Dalam hal ini, ia mengharapkan adanya program yang fokus untuk sektor pertanian dan memperhatikan nasib para petani dari Pemprov Jabar. Ada rumusan yang jelas kaitannya dengan kebijakan ketahanan pangan di masa AKB dan pasca pandemi ke depan. Ini juga bagian dari proses recovery ekonomi. Karena jika tidak diantisipasi, akan berisiko terhadap kondisi pangan di Jawa Barat. 

“Jika hari ini petani merugi, dan mereka menunda masa tanam jelas akan menimbulkan kelangkaan pangan, nanti bagaimana? Apalagi hari ini kita akan menghadapi musim kemarau, tentu para petani ini butuh biaya lebih. Jika masa tanam ditunda, bisa rumit dan bukan tidak mungkin akan mengakibatkan krisis pangan.
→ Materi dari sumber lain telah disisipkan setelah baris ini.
(* ===== verification/Pipeline.v ===== *)
(** The measurement pipeline (pipeline/orchestrator.py, outcome.py, inputs.py of
    the experiment-attribution service): [run_measurement] composes readiness,
    binding, confirmation and window, the estimator and the gate, seals the
    evidence and stores the outcome.

    The ports are the in-memory adapters of [MeasurementStore].  What a run
    accumulates is a [RunState]; its set [present_kinds] is always the set of
    the kinds of its entries, from which it is computed here. *)

From S2P Require Import ConfirmedConsumer.
From S2P Require Import Prelude PyStr Sha256 PyVal Canonical PyTime.
From S2P Require Import Did Grs Evidence Experiment Binding BGate MeasurementStore Confirmation.

(** ** outcome.py, errors.py, inputs.py *)

Inductive OutcomeStatus := Pass | Fail | Undetermined.
#[export] Instance OutcomeStatus_eq_dec : EqDecision OutcomeStatus.
Proof. solve_decision. Defined.

Definition status_value (s : OutcomeStatus) : pystr :=
  match s with Pass => u "pass" | Fail => u "fail" | Undetermined => u "undetermined" end.

Definition from_b_verdict (v : BVerdict) : OutcomeStatus :=
  match v with BGate.PASS => Pass | BGate.FAIL => Fail | BGate.UNDETERMINED => Undetermined end.

Definition verdict_value (v : BVerdict) : pystr := status_value (from_b_verdict v).

(** What a run raises: its own [PipelineError], and what the calls it makes let
    through. *)
Inductive pipeline_exn :=
  | PipelineError
  | ModelError
  | PyError (e : pyexn)
  | EvidenceError (e : evidence_exn)
  | StoreError (e : measurement_exn).

Record MeasurementPolicies := {
  weights : WeightsPolicy; did_policy : DiDPolicy; gate_policy : GatePolicy;
  clock_policy : Confirmation.MeasurementPolicy; grs_bundle : option GrsPolicyBundle;
  trust_verifier : option Verifier; allowed_confirmation_skew_seconds : Z
}.

Record MeasurementInputs := {
  mi_tenant_id : pystr; mi_run_id : pystr; mi_experiment_id : pystr;
  registration : option ExperimentRegistration; registration_view : RegistrationView;
  submission : MeasurementSubmission; mi_signals : list SignalSeries;
  deployment_confirmation : DeploymentConfirmation; server_received_at : datetime;
  evaluation_at : datetime; prior_confirmations : PriorState; grs_inputs : list (pystr * pyval);
  baseline_evidence : list (pystr * EvidenceMetadata);
  treatment_evidence : list (pystr * EvidenceMetadata);
  control_evidence : list (pystr * EvidenceMetadata)
}.

Record ExperimentOutcome := {
  eo_tenant_id : pystr; eo_run_id : pystr; eo_experiment_id : pystr; eo_status : OutcomeStatus;
  eo_reason_codes : list ReasonCode; eo_qualifying_layers : list pystr; eo_raw_view : list pystr;
  eo_control_adjusted_view : list pystr; eo_b_gate_decision : option BGateDecision;
  eo_grs_decision : option GrsDecision; eo_evidence_bundle_ref : option pystr;
  eo_evidence_bundle_complete : bool; eo_policy_version : pystr; eo_policy_hash : pystr;
  eo_is_production : bool; eo_computed_at : datetime
}.

Definition make_ExperimentOutcome (o : ExperimentOutcome) : result pipeline_exn ExperimentOutcome :=
  _ ← raise_if (bool_decide (eo_tenant_id o = []) || bool_decide (eo_run_id o = [])
                || bool_decide (eo_experiment_id o = [])) ModelError;
  Ok o.

(** ** The state of one run *)

Record RunState := {
  rs_reason_codes : gset ReasonCode; rs_entries : list EvidenceEntry; rs_bound : option BoundExperiment;
  rs_binding_failed : bool; rs_window_failed : bool; rs_confirmation_conflicted : bool;
  rs_window : option Confirmation.MeasurementWindow; rs_did_result : option DiDResult;
  rs_b_gate_decision : option BGateDecision; rs_grs_decision : option GrsDecision
}.

Definition initial_state : RunState :=
  {| rs_reason_codes := ∅; rs_entries := []; rs_bound := None; rs_binding_failed := false;
     rs_window_failed := false; rs_confirmation_conflicted := false; rs_window := None;
     rs_did_result := None; rs_b_gate_decision := None; rs_grs_decision := None |}.

Definition present_kinds (s : RunState) : list EvidenceKind := kind <$> rs_entries s.

(** [state.reason_codes.update(codes)] and [state.add_entry(entry)] *)
Definition note (codes : list ReasonCode) (entries : list EvidenceEntry) (s : RunState) : RunState :=
  {| rs_reason_codes := list_to_set codes ∪ rs_reason_codes s; rs_entries := rs_entries s ++ entries;
     rs_bound := rs_bound s; rs_binding_failed := rs_binding_failed s; rs_window_failed := rs_window_failed s;
     rs_confirmation_conflicted := rs_confirmation_conflicted s; rs_window := rs_window s;
     rs_did_result := rs_did_result s; rs_b_gate_decision := rs_b_gate_decision s;
     rs_grs_decision := rs_grs_decision s |}.

(** The assignments to one attribute. *)
Definition set_grs (d : GrsDecision) (s : RunState) : RunState :=
  {| rs_reason_codes := rs_reason_codes s; rs_entries := rs_entries s; rs_bound := rs_bound s;
     rs_binding_failed := rs_binding_failed s; rs_window_failed := rs_window_failed s;
     rs_confirmation_conflicted := rs_confirmation_conflicted s; rs_window := rs_window s;
     rs_did_result := rs_did_result s; rs_b_gate_decision := rs_b_gate_decision s; rs_grs_decision := Some d |}.

Definition set_bound (b : option BoundExperiment) (failed : bool) (s : RunState) : RunState :=
  {| rs_reason_codes := rs_reason_codes s; rs_entries := rs_entries s; rs_bound := b;
     rs_binding_failed := failed; rs_window_failed := rs_window_failed s;
     rs_confirmation_conflicted := rs_confirmation_conflicted s; rs_window := rs_window s;
     rs_did_result := rs_did_result s; rs_b_gate_decision := rs_b_gate_decision s;
     rs_grs_decision := rs_grs_decision s |}.

Definition set_window (w : option Confirmation.MeasurementWindow) (failed : bool) (s : RunState) : RunState :=
  {| rs_reason_codes := rs_reason_codes s; rs_entries := rs_entries s; rs_bound := rs_bound s;
     rs_binding_failed := rs_binding_failed s; rs_window_failed := failed;
     rs_confirmation_conflicted := rs_confirmation_conflicted s; rs_window := w;
     rs_did_result := rs_did_result s; rs_b_gate_decision := rs_b_gate_decision s;
     rs_grs_decision := rs_grs_decision s |}.

Definition set_did (r : DiDResult) (s : RunState) : RunState :=
  {| rs_reason_codes := rs_reason_codes s; rs_entries := rs_entries s; rs_bound := rs_bound s;
     rs_binding_failed := rs_binding_failed s; rs_window_failed := rs_window_failed s;
     rs_confirmation_conflicted := rs_confirmation_conflicted s; rs_window := rs_window s;
     rs_did_result := Some r; rs_b_gate_decision := rs_b_gate_decision s; rs_grs_decision := rs_grs_decision s |}.

Definition set_decision (d : BGateDecision) (s : RunState) : RunState :=
  {| rs_reason_codes := rs_reason_codes s; rs_entries := rs_entries s; rs_bound := rs_bound s;
     rs_binding_failed := rs_binding_failed s; rs_window_failed := rs_window_failed s;
     rs_confirmation_conflicted := rs_confirmation_conflicted s; rs_window := rs_window s;
     rs_did_result := rs_did_result s; rs_b_gate_decision := Some d; rs_grs_decision := rs_grs_decision s |}.

Definition set_conflicted (s : RunState) : RunState :=
  {| rs_reason_codes := rs_reason_codes s; rs_entries := rs_entries s; rs_bound := rs_bound s;
     rs_binding_failed := rs_binding_failed s; rs_window_failed := rs_window_failed s;
     rs_confirmation_conflicted := true; rs_window := rs_window s; rs_did_result := rs_did_result s;
     rs_b_gate_decision := rs_b_gate_decision s; rs_grs_decision := rs_grs_decision s |}.

Definition py {A} (m : result pyexn A) : result pipeline_exn A := try_except m (fun e => Raise (PyError e)).
Definition ev {A} (m : result evidence_exn A) : result pipeline_exn A := try_except m (fun e => Raise (EvidenceError e)).

Definition text_opt (o : option pystr) : pyval := match o with Some s => PStr s | None => PNone end.

Section pipeline.
Context `{UnicodeDB} `{FloatRepr} `{DatetimeJson}.

Definition _hash_of (material : pyval) : result pyexn pystr := sha256_ref material.

Definition _evidence_ref (uri : pystr) (material : pyval) : result pipeline_exn EvidenceRef :=
  h ← py (_hash_of material); ev (make_EvidenceRef {| uri := uri; ref_content_hash := h |}).

(** [EvidenceEntry(kind=..., ref=_evidence_ref(...), metadata=...)] *)
Definition entry_of (k : EvidenceKind) (uri : pystr) (material : pyval) (metadata : result evidence_exn EvidenceMetadata)
    : result pipeline_exn EvidenceEntry :=
  ref ← _evidence_ref uri material;
  m ← ev metadata;
  ev (make_EvidenceEntry {| kind := k; ref := ref; metadata := m |}).

Definition extra_metadata (fields : list (pystr * pyval)) : EvidenceMetadata :=
  {| timestamp := None; client_version := None; Evidence.asset_hash := None; citation := None;
     citation_present := None; extra := Some fields |}.

(** ** Step 1 *)

Definition eligibility_value (g : GrsEligibility) : pystr :=
  match g with Grs.ELIGIBLE => u "eligible" | Grs.DENY => u "deny" | Grs.UNDETERMINED => u "undetermined" end.

Definition grs_dump (d : GrsDecision) : list (pystr * pyval) :=
  [(u "decision", PStr (eligibility_value (Grs.decision d))); (u "reason", PStr (Grs.reason d));
   (u "policy_version", text_opt (Grs.policy_version d)); (u "bundle_hash", text_opt (decision_bundle_hash d));
   (u "provenance", text_opt (provenance_value <$> decision_provenance d));
   (u "is_production_valid", PBool (is_production_valid d))].

Definition eligible (d : GrsDecision) : bool := bool_decide (Grs.decision d = Grs.ELIGIBLE).

Definition _run_grs (i : MeasurementInputs) (p : MeasurementPolicies) (s : RunState) : result pipeline_exn RunState :=
  let decision := evaluate_grs_eligibility (grs_inputs i) (grs_bundle p) in
  let s := note (if eligible decision then [] else [GRS_POLICY_MISSING]) [] (set_grs decision s) in
  e ← entry_of GRS_POLICY (u "grs://policy-decision") (PDict (grs_dump decision))
        (make_EvidenceMetadata (extra_metadata [(u "decision", PStr (eligibility_value (Grs.decision decision)))]));
  Ok (note [] [e] s).

(** ** Step 2 *)

(** [_BINDING_REASON_MAP_STRICT]; [not_found] is no key of it. *)
Definition binding_reason (r : BindingRejectReason) : option ReasonCode :=
  match r with
  | not_found => None
  | post_registration_mutation | conflicting_registration | metric_mutation => Some POST_REGISTRATION_METRIC_MUTATION
  | cell_mismatch => Some CELL_MISMATCH
  | Binding.contamination => Some TREATMENT_CONTROL_CONTAMINATION
  | asset_hash_conflict => Some ASSET_HASH_CONFLICT
  end.

Definition _run_binding (i : MeasurementInputs) (p : MeasurementPolicies) (s : RunState) : result pipeline_exn RunState :=
  match bind_experiment (registration i) (submission i) (weights p) with
  | Raise (BindingNotFoundError _) => Ok (set_bound None true (note [BGate.IDENTITY_MISMATCH] [] s))
  | Raise (BindingRejectedError _ reason _) =>
      match binding_reason reason with
      | Some code => Ok (set_bound None true (note [code] [] s))
      | None => Raise (PyError KeyError)
      end
  | Raise (Binding.Builtin e) => Raise (PyError e)
  | Ok bound =>
      let s := set_bound (Some bound) false s in
      e ← entry_of REGISTRATION (u "registration://" ++ be_experiment_id bound)
            (PDict [(u "experiment_id", PStr (be_experiment_id bound));
                    (u "anchored_hash", PStr (be_anchored_hash bound))]) (Ok empty_metadata);
      Ok (note [] [e] s)
  end.

(** ** Step 3 *)

(** [_CONFIRMATION_REASON_MAP] *)
Definition confirmation_reason (r : RejectionReason) : ReasonCode :=
  match r with
  | CROSS_TENANT_REPLAY | Confirmation.IDENTITY_MISMATCH => BGate.IDENTITY_MISMATCH
  | CONFLICTING_REPLAY => CONFLICTING_CONFIRMATION
  | _ => DEPLOYMENT_UNCONFIRMED
  end.

Definition confirmation_uri (a : Accepted) : pystr := u "confirmation://" ++ dc_idempotency_key (ac_confirmation a).

(** What follows an accepted confirmation, or an identical replay of one. *)
Definition start_window (i : MeasurementInputs) (p : MeasurementPolicies) (s : RunState) (accepted : Accepted)
    : result pipeline_exn RunState :=
  clock_verdict ← py (start_measurement_window accepted (registration_view i) (Some (clock_policy p)));
  let key := (u "idempotency_key", PStr (dc_idempotency_key (ac_confirmation accepted))) in
  match clock_verdict with
  | DeploymentLate =>
      let s := set_window None true (note [DEPLOYMENT_LATE] [] s) in
      e ← entry_of DEPLOYMENT_CONFIRMATION (confirmation_uri accepted)
            (PDict [key; (u "clock_start", PStr (u "deployment_late"))]) (Ok empty_metadata);
      Ok (note [] [e] s)
  | Started window =>
      e ← entry_of DEPLOYMENT_CONFIRMATION (confirmation_uri accepted)
            (PDict [key; (u "anchor", PStr (isoformat (mw_anchor window)));
                    (u "end", PStr (isoformat (mw_end window)))]) (Ok empty_metadata);
      let s := note [] [e] (set_window (Some window) false s) in
      complete ← py (window_complete window (evaluation_at i));
      Ok (if (complete : bool) then s else set_window (Some window) true (note [WINDOW_INCOMPLETE] [] s))
  end.

Definition _run_window (i : MeasurementInputs) (p : MeasurementPolicies) (s : RunState) : result pipeline_exn RunState :=
  verdict ← py (validate_confirmation (deployment_confirmation i) (registration_view i) (server_received_at i)
                  (trust_verifier p) (prior_confirmations i) (allowed_confirmation_skew_seconds p));
  match verdict with
  | VRejected r => Ok (set_window None true (note [confirmation_reason (rj_reason_code r)] [] s))
  | VAccepted accepted | VDuplicate accepted => start_window i p s accepted
  end.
Karena itu perlu langkah waspada,” jelasnya.  

Langkah konkretnya, kata dia, harus ada kebijakan stimulus dan perbantuan sesegera mungkin yang ditujukan pada sektor pertanian untuk membantu para petani. Salah satunya bisa dari sumber dari dana pemulihan ekonomi nasional (PEN) pinjaman dari pemerintah pusat untuk Pemprov Jabar. Sumber pinjaman ini diharapkan menjangkau para petani yang dalam kondisi terpuruk. Bantuannya diperluas bukan hanya pada sarana tapi juga pada jaminan harga pembelian yang menguntungkan para petani apalagi di tengah situasi anjlok saat ini. 

“Pemprov juga diharapkan memperkuat kelembagaan koperasi petani dengan membeli produk petani dengan harga yang ditetapkan yang menguntungkan petani untuk disalurkan di lembaga-lembaga pemerintah,” katanya.